Still, there are certain issues that need to be addressed in order to fully benefit from the IP Box. 

First of all, the IP right that you wish to tax with a lower rate must have official protection issued, such as patent protection, protected pattern, medical protection right, protection right of computer program etc. 

Second of the main characteristics that needs to be taken into consideration is the special coefficient that modifies the amount of profit to be taxed with a lower rate. As complicated as it may seem at first glance when you go through legal provisions, basically it comes down to this: the more the cost of the IP right is borne by the taxpayer himself, the better. Equally, the bigger the part of IP that is directly acquired from third party contractors, the lower the allowance for 5% CIT rate. Therefore, the regime promotes developing the IP right by the taxpayer himself instead of complex outsourcing. In order to correctly prove the amount of profit that may be taxed with a lower rate, detailed financial summaries must be drawn up.
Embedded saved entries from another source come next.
Lemma np_random_choice_run p (w : World A E G) :
  0 <= p <= 1 ->
  np_random_choice p w =
    Ok (Z.b2z (snd (random_choice (rng w) p)),
        with_rng (fst (random_choice (rng w) p)) w).
Proof.
  intros [Hlo Hhi]. unfold np_random_choice.
  destruct (Rle_dec 0 p); [|lra].
  destruct (Rle_dec 0 (1 - p)); [|lra].
  now destruct (random_choice (rng w) p).
Qed.

(** What [get_action] computes under the [best_payoff] rule: the score is
    [max_expected_return - exp theta * 0], the [0] being the default of the
    [max_payoff] keyword that the call leaves out. *)
Lemma get_action_best_payoff (w : World A E G) theta :
  decision_rule (decision_agent w) = "best_payoff"%string ->
  length (get_available_actions (env w)) <> 1%nat ->
  params (decision_agent w) !! "theta"%string = Some theta ->
  let mer := calculate_max_expected_return (env w) in
  let p_stop := temp_sigmoid (mer - exp theta * 0) (tau (decision_agent w)) in
  let w1 := with_decision_agent (update_history mer) w in
  get_action w =
    Ok ((Z.b2z (snd (random_choice (rng w) p_stop)), p_stop),
        with_rng (fst (random_choice (rng w) p_stop)) w1).
Proof.
  intros Hrule Hlen Htheta mer p_stop w1.
  rewrite get_action_unfold. fold mer w1.
  unfold compute_stop_prob, bind at 1 2 3 4, gets.
  apply Nat.eqb_neq in Hlen.
  change (env w1) with (env w). rewrite Hlen.
  change (decision_rule (decision_agent w1)) with (decision_rule (decision_agent w)).
  rewrite Hrule. unfold evaluate_rule. cbn [String.eqb Ascii.eqb Bool.eqb].
  rewrite (get_param_run _ theta) by exact Htheta.
  unfold ret at 1. cbn [get_action_args max_expected_return arg_max_payoff default_args].
  change (tau (decision_agent w1)) with (tau (decision_agent w)). fold p_stop.
  unfold bind at 1. rewrite np_random_choice_run.
  - reflexivity.
  - pose proof (temp_sigmoid_range (mer - exp theta * 0) (tau (decision_agent w))).
    subst p_stop. lra.
Qed.
End Decide.

(** ** The simulation controller *)

Section Controller.
Context {A E G : Type}.
Context `{Environment E, RandomSource G, NumericLib, ExecutionAgent A E G}.
Variable precision_epsilon : R.

Lemma get_param_same_statistics key :
  frames (A:=A) (E:=E) (G:=G) same_statistics (get_param key).
Proof.
  intros w x w'. unfold get_param.
  destruct (params (decision_agent w) !! key); [|discriminate].
  intros [= _ <-]. reflexivity.
Qed.

Lemma set_param_same_statistics key v :
  frames (A:=A) (E:=E) (G:=G) same_statistics (set_param key v).
Proof. apply frames_modify. now intros w. Qed.

Lemma np_random_normal_same_statistics loc scale :
  frames (A:=A) (E:=E) same_statistics (np_random_normal loc scale).
Proof.
  intros w x w'. unfold np_random_normal.
  destruct (Rlt_dec scale 0); [discriminate|].
  destruct (random_normal (rng w) loc scale) as [g y].
  now intros [= _ <-].
Qed.

Lemma np_random_choice_same_statistics p :
  frames (A:=A) (E:=E) same_statistics (np_random_choice p).
Proof.
  intros w x w'. unfold np_random_choice.
  destruct (Rle_dec 0 p); [|discriminate].
  destruct (Rle_dec 0 (1 - p)); [|discriminate].
  destruct (random_choice (rng w) p) as [g b].
  now intros [= _ <-].
Qed.

Ltac statistics_step :=
  first
    [ apply get_param_same_statistics
    | apply set_param_same_statistics
    | apply np_random_normal_same_statistics
    | apply np_random_choice_same_statistics
    | apply frames_foldM; intros
    | frames_step ].

Lemma compute_stop_prob_same_statistics args :
  frames (A:=A) (E:=E) same_statistics (compute_stop_prob args).
Proof.
  unfold compute_stop_prob.
  do 3 (apply frames_bind; [apply frames_gets|intros ?]).
  destruct (_ =? _)%nat; [apply frames_ret|].
  unfold evaluate_rule, quantile, noisy_memory_term.
  repeat statistics_step.
Qed.

Lemma get_action_same_statistics :
  frames (A:=A) (E:=E) same_statistics get_action.
Proof.
  unfold get_action.
  repeat first
    [ apply compute_stop_prob_same_statistics
    | apply frames_modify; now intros w
    | statistics_step ].
Qed.


Lemma call_act_and_learn_same_statistics end_episode :
  frames (A:=A) (E:=E) (G:=G) same_statistics (call_act_and_learn end_episode).
Proof.
  intros w x w'. unfold call_act_and_learn.
  destruct (act_and_learn _ _ _ _) as [[[a e] g] out].
  now intros [= _ <-].
Qed.

Lemma call_store_action_likelihood_same_statistics action :
  frames (A:=A) (E:=E) (G:=G) same_statistics
    (call_store_action_likelihood action).
Proof.
  intros w x w'. unfold call_store_action_likelihood.
  destruct (store_action_likelihood _ _ _) as [a e].
  now intros [= _ <-].
Qed.

Lemma call_take_action_and_learn_same_statistics action reward next path :
  frames (A:=A) (E:=E) (G:=G) same_statistics
    (call_take_action_and_learn action reward next path).
Proof.
  intros w x w'. unfold call_take_action_and_learn.
  destruct (take_action_and_learn _ _ _ _ _ _ _) as [[a e] g].
  now intros [= _ <-].
Qed.

Lemma call_env_step_same_statistics action :
  frames (A:=A) (E:=E) (G:=G) same_statistics (call_env_step action).
Proof.
  intros w x w'. unfold call_env_step.
  destruct (env_step _ _) as [e out].
  now intros [= _ <-].
Qed.

Ltac controller_step :=
  first
    [ apply get_action_same_statistics
    | apply call_act_and_learn_same_statistics
    | apply call_store_action_likelihood_same_statistics
    | apply call_take_action_and_learn_same_statistics
    | apply call_env_step_same_statistics
    | apply frames_modify; now intros ?
    | frames_step ].

Lemma likelihood_step_same_statistics acts rews path i acc :
  frames (A:=A) (E:=E) (G:=G) same_statistics
    (likelihood_step precision_epsilon acts rews path i acc).
Proof.
  unfold likelihood_step. destruct acc as [actions rewards].
  repeat controller_step.
Qed.

Lemma generative_loop_same_statistics fuel acc :
  frames (A:=A) (E:=E) (G:=G) same_statistics (generative_loop fuel acc).
Proof.
  revert acc. induction fuel as [|fuel IH]; intros [actions rewards]; simpl.
  - intros w x w' [=].
  - apply frames_bind; [apply get_action_same_statistics|intros choice].
    destruct (fst choice =? 0)%Z.
    + apply frames_bind; [apply call_env_step_same_statistics|].
      intros [[reward done] path].
      repeat controller_step.
    + apply frames_bind; [apply call_act_and_learn_same_statistics|].
      intros [[[action reward] done] path].
      destruct done; [apply frames_ret|apply IH].
Qed.

Lemma run_trial_same_statistics fuel cl p i td :
  frames (A:=A) (E:=E) (G:=G) same_statistics
    (run_trial precision_epsilon fuel cl p i td).
Proof.
  unfold run_trial, trial_data.
  repeat first
    [ apply generative_loop_same_statistics
    | apply frames_foldM; intros; apply likelihood_step_same_statistics
    | controller_step ].
Qed.

Lemma simulate_unfold fuel cl p (w : World A E G) :
  simulate precision_epsilon fuel cl (Some p) w =
    (trials_data <- foldM (run_trial precision_epsilon fuel cl p)
                      (seq 0 (num_trials (env w))) empty_trials_data ;;
     fun w' => Ok (run_finish trials_data w', w')) (run_start w).
Proof. reflexivity. Qed.

Lemma simulate_Ok fuel cl participant (w w' : World A E G) rec :
  simulate precision_epsilon fuel cl participant w = Ok (rec, w') ->
  exists p trials_data,
    participant = Some p /\
    foldM (run_trial precision_epsilon fuel cl p)
      (seq 0 (num_trials (env w))) empty_trials_data (run_start w)
    = Ok (trials_data, w') /\
    rec = run_finish trials_data w'.
Proof.
  destruct participant as [p|]; [|discriminate].
  rewrite simulate_unfold. intros Hrun.
  apply bind_Ok in Hrun as (td & w1 & Hloop & [= <- <-]).
  now exists p, td.
Qed.

Lemma run_trial_Ok fuel cl p i td (w w' : World A E G) td' :
  run_trial precision_epsilon fuel cl p i td w = Ok (td', w') ->
  exists weights actions rewards,
    td' = {| trials_w := trials_w td ++ [weights];
             trials_a := trials_a td ++ [actions];
             trials_r := trials_r td ++ [np_sum rewards];
             trials_loss := trials_loss td |}.
Proof.
  unfold run_trial. intros Hrun.
  apply bind_Ok in Hrun as (? & w1 & _ & Hrun).
  apply bind_Ok in Hrun as (n & w2 & _ & Hrun).
  apply bind_Ok in Hrun as (? & w3 & _ & Hrun).
  apply bind_Ok in Hrun as (weights & w4 & _ & Hrun).
  apply bind_Ok in Hrun as ([actions rewards] & w5 & _ & Hrun).
  apply bind_Ok in Hrun as (? & w6 & _ & [= <- _]).
  now exists weights, actions, rewards.
Qed.

Lemma trial_loop_lengths fuel cl p xs td (w w' : World A E G) td' :
  foldM (run_trial precision_epsilon fuel cl p) xs td w = Ok (td', w') ->
  length (trials_w td') = (length (trials_w td) + length xs)%nat /\
  length (trials_a td') = (length (trials_a td) + length xs)%nat /\
  length (trials_r td') = (length (trials_r td) + length xs)%nat.
Proof.
  revert td w. induction xs as [|x xs IH]; intros td w; simpl.
  - intros [= <- _]. lia.
  - intros Hrun. apply bind_Ok in Hrun as (td1 & w1 & Hone & Hrest).
    apply IH in Hrest as (Hw & Ha & Hr).
    apply run_trial_Ok in Hone as (weights & actions & rewards & ->).
    simpl in Hw, Ha, Hr. rewrite length_app in Hw, Ha, Hr. simpl in Hw, Ha, Hr.
    lia.
Qed.

Lemma trial_loop_same_statistics fuel cl p xs td :
  frames (A:=A) (E:=E) (G:=G) same_statistics
    (foldM (run_trial precision_epsilon fuel cl p) xs td).
Proof. apply frames_foldM. intros. apply run_trial_same_statistics. Qed.

(** However many trials a run completes, it never records a payoff: the
    statistics stay those of the reset. *)
Lemma simulate_never_records_payoffs fuel cl participant
    (w w' : World A E G) rec :
  simulate precision_epsilon fuel cl participant w = Ok (rec, w') ->
  length (trials_r rec) = num_trials (env w) /\
  payoffs (decision_agent w') = [] /\
  max_payoff (decision_agent w') = 0 /\
  avg_payoff (decision_agent w') = 0.
Proof.
  intros Hrun. apply simulate_Ok in Hrun as (p & td & -> & Hloop & ->).
  pose proof (trial_loop_lengths _ _ _ _ _ _ _ _ Hloop) as (_ & _ & Hr).
  apply trial_loop_same_statistics in Hloop as (Hp & Hm & Ha).
  simpl in *. rewrite length_seq in Hr. auto.
Qed.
However, bearing in mind the potential tax benefit, these additional compliance should not be much of a dealbreaker.

To sum up, if you are looking to invest in new technologies, Poland is the place you may want to consider. And this is not only due to highly skilled work force and well developed and well inter  connected market. There are also legal and tax benefits available. One of them is the IP Box regime which allows Polish taxpayers to benefit from 5% CIT rate instead of regular 19% rate, in case of profit from sale of so-called qualified IP rights. 

Therefore, if you buy or set up a Polish company which will develop and sell protected IP rights, this company will pay only 5% tax. What is more, you may include the IP in the price of your product and will be allowed to benefit from the lower rate on the respective part of your income.